> **The task**
All lines from the one with "Lemma In_removelast_or_last (x" through the close of the records below are to be set down exactly, and no others.
*** Opening Data for processing ***
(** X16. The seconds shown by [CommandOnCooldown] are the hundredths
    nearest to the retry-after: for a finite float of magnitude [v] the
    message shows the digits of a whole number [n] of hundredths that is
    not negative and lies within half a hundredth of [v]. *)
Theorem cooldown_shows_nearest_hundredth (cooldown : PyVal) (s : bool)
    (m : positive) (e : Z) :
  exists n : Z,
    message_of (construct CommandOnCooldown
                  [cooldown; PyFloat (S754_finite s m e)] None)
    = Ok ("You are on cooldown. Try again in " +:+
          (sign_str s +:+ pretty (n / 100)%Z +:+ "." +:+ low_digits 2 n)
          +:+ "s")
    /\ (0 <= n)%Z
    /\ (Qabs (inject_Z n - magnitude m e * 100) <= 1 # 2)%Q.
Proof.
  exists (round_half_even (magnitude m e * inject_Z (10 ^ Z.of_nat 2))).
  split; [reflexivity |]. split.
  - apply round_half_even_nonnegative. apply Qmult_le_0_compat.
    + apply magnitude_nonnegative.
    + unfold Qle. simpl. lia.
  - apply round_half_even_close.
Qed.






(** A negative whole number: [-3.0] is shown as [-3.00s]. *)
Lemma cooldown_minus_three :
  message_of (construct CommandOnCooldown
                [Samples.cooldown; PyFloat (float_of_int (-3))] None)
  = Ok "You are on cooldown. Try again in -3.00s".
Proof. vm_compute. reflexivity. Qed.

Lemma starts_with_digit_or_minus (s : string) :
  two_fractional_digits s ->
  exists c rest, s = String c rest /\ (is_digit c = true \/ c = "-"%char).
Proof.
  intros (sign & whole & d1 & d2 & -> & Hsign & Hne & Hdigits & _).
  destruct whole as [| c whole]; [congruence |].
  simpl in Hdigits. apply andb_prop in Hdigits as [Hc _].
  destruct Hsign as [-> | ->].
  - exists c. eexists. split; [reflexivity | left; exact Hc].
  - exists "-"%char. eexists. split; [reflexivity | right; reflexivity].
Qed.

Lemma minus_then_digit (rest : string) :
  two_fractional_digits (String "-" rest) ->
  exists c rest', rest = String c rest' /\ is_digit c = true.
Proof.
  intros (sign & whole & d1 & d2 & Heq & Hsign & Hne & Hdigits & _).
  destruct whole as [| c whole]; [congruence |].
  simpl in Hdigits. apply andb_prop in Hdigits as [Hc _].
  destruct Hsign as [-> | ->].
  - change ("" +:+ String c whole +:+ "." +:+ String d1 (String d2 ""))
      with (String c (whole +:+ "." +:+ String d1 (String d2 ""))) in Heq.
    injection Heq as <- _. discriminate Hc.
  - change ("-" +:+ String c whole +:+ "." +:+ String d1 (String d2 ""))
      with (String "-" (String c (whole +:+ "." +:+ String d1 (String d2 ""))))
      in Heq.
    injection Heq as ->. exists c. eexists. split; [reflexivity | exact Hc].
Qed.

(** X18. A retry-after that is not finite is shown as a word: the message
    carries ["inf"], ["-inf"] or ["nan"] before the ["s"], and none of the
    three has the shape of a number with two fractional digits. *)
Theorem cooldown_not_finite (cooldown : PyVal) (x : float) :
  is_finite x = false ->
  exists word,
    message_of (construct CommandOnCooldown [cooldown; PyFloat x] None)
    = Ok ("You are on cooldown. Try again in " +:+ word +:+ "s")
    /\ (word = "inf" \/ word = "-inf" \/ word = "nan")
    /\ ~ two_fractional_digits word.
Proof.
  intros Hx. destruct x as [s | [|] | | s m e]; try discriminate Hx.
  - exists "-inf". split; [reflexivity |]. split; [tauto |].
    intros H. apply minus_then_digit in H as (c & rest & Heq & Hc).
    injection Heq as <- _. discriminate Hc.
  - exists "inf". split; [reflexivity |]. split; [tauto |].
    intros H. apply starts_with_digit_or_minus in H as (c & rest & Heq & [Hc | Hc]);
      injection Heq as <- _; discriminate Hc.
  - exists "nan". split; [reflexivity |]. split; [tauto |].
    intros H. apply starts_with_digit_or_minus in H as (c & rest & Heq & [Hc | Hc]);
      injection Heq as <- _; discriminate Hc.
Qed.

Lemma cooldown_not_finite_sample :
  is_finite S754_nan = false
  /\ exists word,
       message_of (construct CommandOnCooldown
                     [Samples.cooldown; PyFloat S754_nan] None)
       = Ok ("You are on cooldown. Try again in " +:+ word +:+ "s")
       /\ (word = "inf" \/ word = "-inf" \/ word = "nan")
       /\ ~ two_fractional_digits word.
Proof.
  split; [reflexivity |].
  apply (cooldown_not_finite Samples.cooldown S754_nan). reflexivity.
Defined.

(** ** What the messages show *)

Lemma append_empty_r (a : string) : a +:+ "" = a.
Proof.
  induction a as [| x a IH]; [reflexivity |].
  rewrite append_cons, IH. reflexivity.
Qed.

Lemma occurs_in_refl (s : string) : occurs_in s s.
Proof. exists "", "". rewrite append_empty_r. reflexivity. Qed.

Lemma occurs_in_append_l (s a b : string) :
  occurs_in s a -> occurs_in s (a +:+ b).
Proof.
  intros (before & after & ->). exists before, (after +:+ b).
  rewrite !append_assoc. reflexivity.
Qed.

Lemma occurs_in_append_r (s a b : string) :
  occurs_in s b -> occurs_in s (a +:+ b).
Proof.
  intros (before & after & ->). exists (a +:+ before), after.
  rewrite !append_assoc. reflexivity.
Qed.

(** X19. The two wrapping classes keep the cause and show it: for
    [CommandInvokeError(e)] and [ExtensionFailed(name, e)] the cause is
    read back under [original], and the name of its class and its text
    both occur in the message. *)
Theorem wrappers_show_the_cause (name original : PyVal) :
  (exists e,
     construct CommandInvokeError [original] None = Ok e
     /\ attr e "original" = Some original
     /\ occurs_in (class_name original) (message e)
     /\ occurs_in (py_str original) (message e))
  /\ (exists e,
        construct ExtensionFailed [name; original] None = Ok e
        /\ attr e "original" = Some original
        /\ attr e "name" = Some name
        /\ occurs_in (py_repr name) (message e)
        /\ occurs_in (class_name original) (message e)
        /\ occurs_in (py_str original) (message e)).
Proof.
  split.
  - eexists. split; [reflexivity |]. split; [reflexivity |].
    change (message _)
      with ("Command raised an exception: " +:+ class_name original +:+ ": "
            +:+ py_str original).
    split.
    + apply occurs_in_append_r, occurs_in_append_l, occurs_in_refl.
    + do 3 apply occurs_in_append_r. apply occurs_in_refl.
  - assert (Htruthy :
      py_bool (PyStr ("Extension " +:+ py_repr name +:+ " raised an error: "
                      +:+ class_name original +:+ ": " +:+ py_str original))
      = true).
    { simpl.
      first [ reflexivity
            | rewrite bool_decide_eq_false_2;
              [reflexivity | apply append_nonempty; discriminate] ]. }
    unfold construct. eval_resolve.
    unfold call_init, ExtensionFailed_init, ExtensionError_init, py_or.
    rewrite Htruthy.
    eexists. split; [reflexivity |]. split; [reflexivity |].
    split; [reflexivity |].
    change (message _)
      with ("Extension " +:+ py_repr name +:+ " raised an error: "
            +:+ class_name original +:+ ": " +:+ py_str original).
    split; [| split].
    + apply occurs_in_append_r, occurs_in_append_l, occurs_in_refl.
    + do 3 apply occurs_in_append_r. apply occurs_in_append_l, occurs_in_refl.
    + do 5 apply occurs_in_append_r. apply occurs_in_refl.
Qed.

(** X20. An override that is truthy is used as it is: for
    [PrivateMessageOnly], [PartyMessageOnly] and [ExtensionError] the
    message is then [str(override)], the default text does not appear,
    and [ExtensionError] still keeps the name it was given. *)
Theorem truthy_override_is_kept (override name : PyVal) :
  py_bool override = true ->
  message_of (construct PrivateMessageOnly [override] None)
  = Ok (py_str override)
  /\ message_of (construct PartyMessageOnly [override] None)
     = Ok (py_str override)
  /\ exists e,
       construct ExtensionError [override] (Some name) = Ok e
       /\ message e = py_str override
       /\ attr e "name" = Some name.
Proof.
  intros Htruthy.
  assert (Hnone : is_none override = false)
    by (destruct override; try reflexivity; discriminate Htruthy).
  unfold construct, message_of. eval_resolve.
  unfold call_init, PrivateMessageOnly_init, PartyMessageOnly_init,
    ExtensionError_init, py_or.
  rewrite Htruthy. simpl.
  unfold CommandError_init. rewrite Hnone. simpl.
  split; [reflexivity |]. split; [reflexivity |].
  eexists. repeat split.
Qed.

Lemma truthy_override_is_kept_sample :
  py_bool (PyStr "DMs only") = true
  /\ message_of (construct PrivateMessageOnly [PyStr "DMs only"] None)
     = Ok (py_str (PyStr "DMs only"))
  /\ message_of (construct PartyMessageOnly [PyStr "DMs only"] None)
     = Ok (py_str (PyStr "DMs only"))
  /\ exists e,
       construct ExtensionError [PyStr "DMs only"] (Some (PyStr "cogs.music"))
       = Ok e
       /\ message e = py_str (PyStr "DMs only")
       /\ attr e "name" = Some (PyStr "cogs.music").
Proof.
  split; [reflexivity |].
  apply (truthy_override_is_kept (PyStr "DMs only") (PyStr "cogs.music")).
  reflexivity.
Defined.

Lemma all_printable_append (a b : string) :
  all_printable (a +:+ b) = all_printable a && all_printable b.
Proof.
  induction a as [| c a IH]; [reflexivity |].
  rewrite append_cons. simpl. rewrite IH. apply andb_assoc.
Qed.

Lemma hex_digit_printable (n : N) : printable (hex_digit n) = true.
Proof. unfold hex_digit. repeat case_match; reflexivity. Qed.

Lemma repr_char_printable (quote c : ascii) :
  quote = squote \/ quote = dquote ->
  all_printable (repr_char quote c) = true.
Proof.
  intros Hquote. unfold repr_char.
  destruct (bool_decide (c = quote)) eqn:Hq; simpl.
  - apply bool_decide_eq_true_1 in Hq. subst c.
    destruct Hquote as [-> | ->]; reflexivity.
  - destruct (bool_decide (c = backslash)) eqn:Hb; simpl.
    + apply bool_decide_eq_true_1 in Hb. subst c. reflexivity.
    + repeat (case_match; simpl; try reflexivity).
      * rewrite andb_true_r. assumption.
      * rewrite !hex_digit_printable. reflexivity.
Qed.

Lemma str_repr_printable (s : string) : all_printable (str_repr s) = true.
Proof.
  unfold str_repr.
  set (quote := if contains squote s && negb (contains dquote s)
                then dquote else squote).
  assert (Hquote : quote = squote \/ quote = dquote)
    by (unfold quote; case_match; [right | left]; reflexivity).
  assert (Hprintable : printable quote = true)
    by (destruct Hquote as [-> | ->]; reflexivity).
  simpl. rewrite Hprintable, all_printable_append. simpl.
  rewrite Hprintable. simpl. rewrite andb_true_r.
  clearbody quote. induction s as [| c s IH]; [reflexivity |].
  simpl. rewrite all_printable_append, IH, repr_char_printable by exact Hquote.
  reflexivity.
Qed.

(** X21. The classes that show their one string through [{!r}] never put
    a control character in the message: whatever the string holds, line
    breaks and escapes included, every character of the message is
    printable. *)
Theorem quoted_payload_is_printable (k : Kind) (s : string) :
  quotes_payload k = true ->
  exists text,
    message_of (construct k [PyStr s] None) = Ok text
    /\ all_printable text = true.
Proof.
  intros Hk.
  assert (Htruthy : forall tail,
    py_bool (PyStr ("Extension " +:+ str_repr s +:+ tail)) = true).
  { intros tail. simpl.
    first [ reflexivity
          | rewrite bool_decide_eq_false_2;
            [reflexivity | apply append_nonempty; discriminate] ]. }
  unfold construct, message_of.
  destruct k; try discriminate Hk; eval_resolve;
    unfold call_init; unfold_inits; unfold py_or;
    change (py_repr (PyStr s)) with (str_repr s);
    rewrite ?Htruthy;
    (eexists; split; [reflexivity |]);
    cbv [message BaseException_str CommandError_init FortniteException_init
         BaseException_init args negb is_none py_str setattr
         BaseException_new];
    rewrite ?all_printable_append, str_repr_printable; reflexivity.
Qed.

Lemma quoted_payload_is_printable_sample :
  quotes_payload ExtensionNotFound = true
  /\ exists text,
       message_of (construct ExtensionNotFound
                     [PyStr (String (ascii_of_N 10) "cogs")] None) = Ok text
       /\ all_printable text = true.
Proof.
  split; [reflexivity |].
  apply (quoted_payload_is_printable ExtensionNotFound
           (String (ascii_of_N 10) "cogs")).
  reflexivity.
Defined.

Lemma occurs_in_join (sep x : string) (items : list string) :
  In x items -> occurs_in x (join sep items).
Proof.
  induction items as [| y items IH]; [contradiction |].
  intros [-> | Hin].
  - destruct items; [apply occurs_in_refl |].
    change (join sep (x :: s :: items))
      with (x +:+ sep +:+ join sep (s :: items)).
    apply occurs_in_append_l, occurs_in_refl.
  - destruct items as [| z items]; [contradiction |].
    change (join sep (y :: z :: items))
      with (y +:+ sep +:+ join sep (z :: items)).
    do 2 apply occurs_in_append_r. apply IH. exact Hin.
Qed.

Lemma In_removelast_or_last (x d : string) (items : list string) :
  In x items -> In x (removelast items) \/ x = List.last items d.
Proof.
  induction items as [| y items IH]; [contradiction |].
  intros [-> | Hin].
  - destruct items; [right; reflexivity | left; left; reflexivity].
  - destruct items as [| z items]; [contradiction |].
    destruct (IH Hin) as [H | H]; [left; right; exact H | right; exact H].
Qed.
*** Closing Data for processing ***
> **Worked solution**
Lemma In_removelast_or_last (x d : string) (items : list string) :
  In x items -> In x (removelast items) \/ x = List.last items d.
Proof.
  induction items as [| y items IH]; [contradiction |].
  intros [-> | Hin].
  - destruct items; [right; reflexivity | left; left; reflexivity].
  - destruct items as [| z items]; [contradiction |].
    destruct (IH Hin) as [H | H]; [left; right; exact H | right; exact H].
Qed.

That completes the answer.